Week12: Traumas of Code
I kept
thinking why is the title of the article ‘Traumas of Code’ not ‘Traumas of
symbol’. This is because I think that traumas could relate with symbols.
However, I could tell now. Symbols have changed in the meaning depend on the
culture or personal experience, and have multiple meanings. Yet codes are fixed
in meaning and they can be to solve in only one way. In addition, Hayles
focused on the code as mediators computers and human to overcome trauma.
Hayles quotes
Joseph Weizenbaum’s ‘Computer Power and Human Reason’ in the last part of her
article.
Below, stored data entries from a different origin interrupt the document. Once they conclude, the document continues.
Lemma getLockedTransactionsHashes_after_submit_witness :
  m_isViewWallet ex_wallet_two_locked = false
  ∧ ∃ hashes, getLockedTransactionsHashes ex_wallet_two_locked = Returns hashes
    ∧ getLockedTransactionsHashes
        (addUnconfirmedTransaction (ex_tx 9 0) ex_wallet_two_locked)
      = Returns (hashes ∪ {[Transaction.hash (ex_tx 9 0)]}).
Proof.
  exact (conj eq_refl
    (getLockedTransactionsHashes_after_submit (ex_tx 9 0) ex_wallet_two_locked
       eq_refl)).
Defined.

(** X16: [addTransaction] appends the transaction to the confirmed
    sequence; when exactly one locked transaction carries its hash that
    entry is removed and the other locked transactions keep their order, and
    when none does the locked sequence is left as it is. *)
Theorem addTransaction_unlocks_single (tx : Transaction.t) (c : SubWallets) :
  m_transactions (addTransaction tx c) = m_transactions c ++ [tx]
  ∧ (hash_absent (Transaction.hash tx) (m_lockedTransactions c) →
     m_lockedTransactions (addTransaction tx c) = m_lockedTransactions c)
  ∧ (∀ P submitted R,
       m_lockedTransactions c = P ++ submitted :: R →
       Transaction.hash submitted = Transaction.hash tx →
       hash_absent (Transaction.hash tx) (P ++ R) →
       m_lockedTransactions (addTransaction tx c) = P ++ R).
Proof.
  unfold addTransaction. simpl. split; [done|].
  set (pred := λ transaction : Transaction.t,
                 bool_decide (Transaction.hash tx = Transaction.hash transaction)).
  assert (∀ l, hash_absent (Transaction.hash tx) l
               → Forall (λ t, pred t = false) l) as Habs.
  { intros l Hl. eapply Forall_impl; [exact Hl|]. intros t Ht. simpl in Ht.
    apply bool_decide_eq_false. congruence. }
  split.
  - intros Hnone. apply remove_if_then_erase_no_match. by apply Habs.
  - intros P submitted R -> Hhash [HP HR]%Forall_app.
    apply remove_if_then_erase_single; [by apply Habs | | by apply Habs].
    by apply bool_decide_eq_true.
Qed.

(** ** Operations on one sub-wallet *)

(** X17: on a full wallet [markInputAsSpent] and [markInputAsLocked] throw
    [std::out_of_range] when the public key names no sub-wallet; when it
    names one they return, and the new container differs from the old one at
    most in the sub-wallet stored under that key: every other sub-wallet,
    the set of keys, both transaction sequences and [m_publicSpendKeys] are
    as before. *)
Theorem markInput_touches_one_sub_wallet (keyImage : KeyImage)
    (publicKey : PublicKey) (spendHeight : Z) (c : SubWallets) :
  m_isViewWallet c = false →
  (m_subWallets c !! publicKey = None →
   markInputAsSpent keyImage publicKey spendHeight c = Throws out_of_range
   ∧ markInputAsLocked keyImage publicKey c = Throws out_of_range)
  ∧ (is_Some (m_subWallets c !! publicKey) →
     ∃ spent locked,
       markInputAsSpent keyImage publicKey spendHeight c = Returns spent
       ∧ markInputAsLocked keyImage publicKey c = Returns locked
       ∧ ∀ c', c' = spent ∨ c' = locked →
           (∀ k, k ≠ publicKey → m_subWallets c' !! k = m_subWallets c !! k)
           ∧ dom (m_subWallets c') = dom (m_subWallets c)
           ∧ m_transactions c' = m_transactions c
           ∧ m_lockedTransactions c' = m_lockedTransactions c
           ∧ m_publicSpendKeys c' = m_publicSpendKeys c).
Proof.
  intros Hfull. unfold markInputAsSpent, markInputAsLocked, throwIfViewWallet.
  rewrite Hfull. simpl. split.
  - by intros ->.
  - intros [w Hw]. rewrite Hw. do 2 eexists.
    split; [reflexivity|]. split; [reflexivity|].
    intros c' [-> | ->]; simpl;
      (split; [by intros k Hk; rewrite lookup_insert_ne|]);
      (split; [by rewrite (dom_insert_present _ _ w)|]); done.
Qed.

Lemma markInput_touches_one_sub_wallet_witness :
  m_isViewWallet ex_wallet_funded = false
  ∧ (m_subWallets ex_wallet_funded !! 42%N = None →
     markInputAsSpent 1002 42 7 ex_wallet_funded = Throws out_of_range
     ∧ markInputAsLocked 1002 42 ex_wallet_funded = Throws out_of_range).
Proof.
  exact (conj eq_refl
    (proj1 (markInput_touches_one_sub_wallet 1002%N 42%N 7 ex_wallet_funded
              eq_refl))).
Defined.
(** * swayimg: command line parsing and bootstrap (src/main.c)

    A shallow embedding of [parse_cmdline] and [main] together with a model
    of the C library's [getopt_long], on which both depend.  Strings are
    [String.string], [int]s are [Z], array indices are [nat]. *)

From Stdlib Require Import ZArith String Ascii List Bool Arith Lia Permutation.
Import ListNotations.
Open Scope string_scope.
Open Scope list_scope.

(** ** Characters *)

(** Code of a character literal, as in the [case 'f':] labels. *)
Definition chr (c : ascii) : Z := Z.of_N (N_of_ascii c).

(** Conversion [int -> char] done by the store [*short_opts_ptr++ = opt->val]:
    the value is reduced modulo 256. *)
Definition char_of_int (v : Z) : ascii := ascii_of_N (Z.to_N (v mod 256)).

(** Conversion [char -> int] done by [return c] in getopt; plain [char] is
    signed on the platforms the program targets. *)
Definition int_of_char (c : ascii) : Z :=
  let n := chr c in if (n <? 128)%Z then n else (n - 256)%Z.

Definition NUL : ascii := Ascii.zero.

Definition is_NUL (c : ascii) : bool := Ascii.eqb c NUL.

(** ** The option table (main.c, lines 16-27) *)

Definition no_argument : Z := 0.
Definition required_argument : Z := 1.
Definition optional_argument : Z := 2.

(** [struct option] of <getopt.h>.  The [flag] member is [NULL] in every
    entry of the program's table and is left out; [name] is [None] for the
    [NULL] of the terminating entry. *)
Record struct_option : Type := mk_option {
  name : option string;
  has_arg : Z;
  val : Z
}.

Definition options : list struct_option :=
  [ mk_option (Some "fullscreen") no_argument       (chr "f");
    mk_option (Some "scale")      required_argument (chr "s");
    mk_option (Some "background") required_argument (chr "b");
    mk_option (Some "geometry")   required_argument (chr "g");
    mk_option (Some "info")       no_argument       (chr "i");
    mk_option (Some "class")      required_argument (chr "c");
    mk_option (Some "no-sway")    no_argument       (chr "n");
    mk_option (Some "version")    no_argument       (chr "v");
    mk_option (Some "help")       no_argument       (chr "h");
    mk_option None                0%Z               0%Z ].

(** ** Composing the short option string (main.c, lines 58-72) *)

(** A store [buf[i] = c] into an array of [length buf] elements.  A store
    outside the array has no defined result: [None]. *)
Definition store {A : Type} (buf : list A) (i : nat) (c : A) : option (list A) :=
  if (i <? length buf)%nat then Some (firstn i buf ++ c :: skipn (S i) buf) else None.

(** The [for] loop over the table; [ptr] is [short_opts_ptr - short_opts]. *)
Fixpoint compose_loop (opts : list struct_option) (buf : list ascii) (ptr : nat)
  : option (list ascii * nat) :=
  match opts with
  | [] => Some (buf, ptr)
  | opt :: rest =>
      if (val opt =? 0)%Z then compose_loop rest buf ptr
      else
        match store buf ptr (char_of_int (val opt)) with
        | None => None
        | Some buf1 =>
            if (has_arg opt =? no_argument)%Z then compose_loop rest buf1 (S ptr)
            else
              match store buf1 (S ptr) ":"%char with
              | None => None
              | Some buf2 => compose_loop rest buf2 (S (S ptr))
              end
        end
  end.

(** The loop followed by the store of the last null.  The result is the
    buffer and the number of characters stored, the null included. *)
Definition compose_short_opts (opts : list struct_option) (buf0 : list ascii)
  : option (list ascii * nat) :=
  match compose_loop opts buf0 0 with
  | None => None
  | Some (buf, ptr) =>
      match store buf ptr NUL with
      | None => None
      | Some buf' => Some (buf', S ptr)
      end
  end.
Lemma controllerInvariant_writeTheLEDs cfg l w :
  controllerInvariant w -> controllerInvariant (writeTheLEDs cfg l w).
Proof.
  intros [Hrole Hrelay]. split.
  - unfold writeTheLEDs.
    destruct (useOnboardLED cfg), (useExternalLED cfg); exact Hrole.
  - unfold relayAgrees in *. rewrite relay_writeTheLEDs.
    replace (NetworkStatus (writeTheLEDs cfg l w)) with (NetworkStatus w); [exact Hrelay|].
    unfold writeTheLEDs. destruct (useOnboardLED cfg), (useExternalLED cfg); reflexivity.
Qed.

Lemma controllerSwitchIs_stable x : Stable (controllerSwitchIs x).
Proof. split; intros; assumption. Qed.

Lemma controllerSwitchIs_actuate x b w :
  controllerSwitchIs x w -> controllerSwitchIs x (BlockNetwork_actuate b w).
Proof. destruct b; intros H; exact H. Qed.

(** They hold across a [delay] of either task. *)

Lemma hasRole_delay cfg env task c s n w :
  hasRole c s w -> hasRole c s (delay_of cfg env task n w).
Proof.
  apply delay_of_stable.
  - apply hasRole_stable.
  - apply hasRole_actuate.
  - intros x w0 _ H. exact H.
  - intros w0 _. apply provideTheControllerTheSwitchboxStatus_stable.
    + apply hasRole_stable.
    + intros n0 w1. apply delay_radio_stable, hasRole_stable.
    + intros x w1 _ H. exact H.
Qed.

Lemma controllerInvariant_delay cfg env task n w :
  controllerInvariant w -> controllerInvariant (delay_of cfg env task n w).
Proof.
  apply delay_of_stable.
  - apply controllerInvariant_stable.
  - apply controllerInvariant_actuate.
  - apply controllerInvariant_NetworkStatus.
  - intros w0 Hrole [Hrole' _]. congruence.
Qed.
(** * Resumable download: a shallow embedding of [src/mod.ts]

    The development follows the one exported function, [download], top to
    bottom: the request-header parser ([range]), the response-header parser
    ([contentRange]), the byte counters and the truncating [transform], the
    background retry loop, and the mutation of the caller's [init] object.

    The platform operations the function calls are given their standard
    meaning, each stated where it is defined:
    - ECMAScript: [Number], [String.prototype.indexOf], [substring],
      [startsWith], template-literal number printing, [||], [??],
      object spread, [TypedArray.prototype.subarray];
    - Fetch: [Headers] (case-insensitive names, values joined by [", "]);
    - Streams: [pipeTo] and its three [prevent...] options, [abort] and
      [close] of a writable stream.

    A session is played against a script of network attempts: what each
    [fetch] answers, how each body ends, and whether the caller's signal
    is aborted when a failure is caught.  The asynchronous function and
    its background task are run in program order against that script.

    Numbers are the IEEE 754 doubles of the source, through the Standard
    Library's specification of binary floating point ([SpecFloat], at
    precision 53): [+] and [-] round to the nearest double, ties to even;
    [Number_] is StringToNumber on the whole StringNumericLiteral
    grammar, [toString] is Number::toString in radix 10, with the
    shortest decimal that reads back and, of several, the nearest.
    [Int z] is the Number value for the integer [z]: [z] itself up to
    magnitude [2^53], the nearest double beyond.

    [init.headers] is taken in its plain-object form, with names and values
    that [Headers] accepts. *)

From Stdlib Require Import ZArith String Ascii List Lia DecimalString.
From Stdlib Require Import SpecFloat.
From stdpp Require Import gmap strings list.
From Stdlib Require DecimalPos.

Local Open Scope Z_scope.
Local Open Scope string_scope.

(** ** ECMAScript values used by the source *)

Module JS.

(** A JavaScript number is an IEEE 754 binary64 value: the Standard
    Library's specification of binary floating point, at precision 53
    and maximal exponent 1024.  NaN has no payload here, as none is
    observable in ECMAScript. *)
Definition number : Type := spec_float.

Definition prec : Z := 53.
Definition emax : Z := 1024.

Definition NaN : number := S754_nan.
Definition Infinity : number := S754_infinity false.
Definition NegInfinity : number := S754_infinity true.

(** The Number value for an integer: the integer itself when a double
    holds it, the nearest double (ties to even) otherwise. *)
Definition Int (z : Z) : number := binary_normalize prec emax z 0 false.

Definition neg (a : number) : number := SFopp a.

(** [a + b] on numbers. *)
Definition add (a b : number) : number := SFadd prec emax a b.

(** [a - b] on numbers. *)
Definition sub (a b : number) : number := SFsub prec emax a b.

(** ToBoolean on a number: the zeros and [NaN] are falsy. *)
Definition truthy (a : number) : bool :=
  match a with
  | S754_zero _ | S754_nan => false
  | _ => true
  end.

(** [a || b] where both operands are numbers. *)
Definition or_else (a b : number) : number := if truthy a then a else b.

Definition same (a b : number) : bool :=
  match a, b with
  | S754_zero s, S754_zero s' => Bool.eqb s s'
  | S754_infinity s, S754_infinity s' => Bool.eqb s s'
  | S754_nan, S754_nan => true
  | S754_finite s m e, S754_finite s' m' e' =>
      Bool.eqb s s' && Pos.eqb m m' && Z.eqb e e'
  | _, _ => false
  end.

(** An integer or one of the infinities, the result of
    ToIntegerOrInfinity. *)
Inductive integer_or_infinity : Type :=
| Finite (z : Z)
| PlusInfinity
| MinusInfinity.

(** ToIntegerOrInfinity: [NaN] and the zeros are [0], a finite number
    is truncated towards zero. *)
Definition ToIntegerOrInfinity (a : number) : integer_or_infinity :=
  match a with
  | S754_nan | S754_zero _ => Finite 0
  | S754_infinity false => PlusInfinity
  | S754_infinity true => MinusInfinity
  | S754_finite s m e => Finite (cond_Zopp s (Z.shiftl (Zpos m) e))
  end.

Definition Z_to_string (z : Z) : string := NilZero.string_of_int (Z.to_int z).

(** *** Reading numbers: StringToNumber *)

(** The Number value for the decimal [m * 10^k], [m] not negative, with
    the sign [neg]: rounded to the nearest double, ties to even. *)
Definition of_decimal (neg : bool) (m : Z) (k : Z) : number :=
  if Z.eqb m 0 then S754_zero neg
  else if Z.leb 0 k then binary_normalize prec emax (cond_Zopp neg (m * 10 ^ k)) 0 false
  else
    let '(q, e, l) := SFdiv_core_binary prec emax m 0 (10 ^ (- k)) 0 in
    binary_round_aux prec emax neg q e l.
That maybe the book has the key point of her thought. Dr. Weizenbaum’s
secretary chatted with the ELIZA computer program, even though she knew the
computer’s ability. Why did she do that? I would want to know the reason why
people want to talk with a computer. Why do they not talk to people? Hayles
agrees with his opinion that people shouldn’t give computer abilities like
human being. However, as she mentioned, computers have the human’s faculty,
now. They overpower human’s abilities. These parts in her article “…more and more code is written by software
programs rather than humans……..In this guise they are seen as interacting
positively with humans to provide transmission pathways for the articulation of
trauma. In other ways, however, they are taking over from humans more of the
cognitive load, a maneuver widely perceived as an implicit threat to human
autonomy and agency…” that really made me terrified.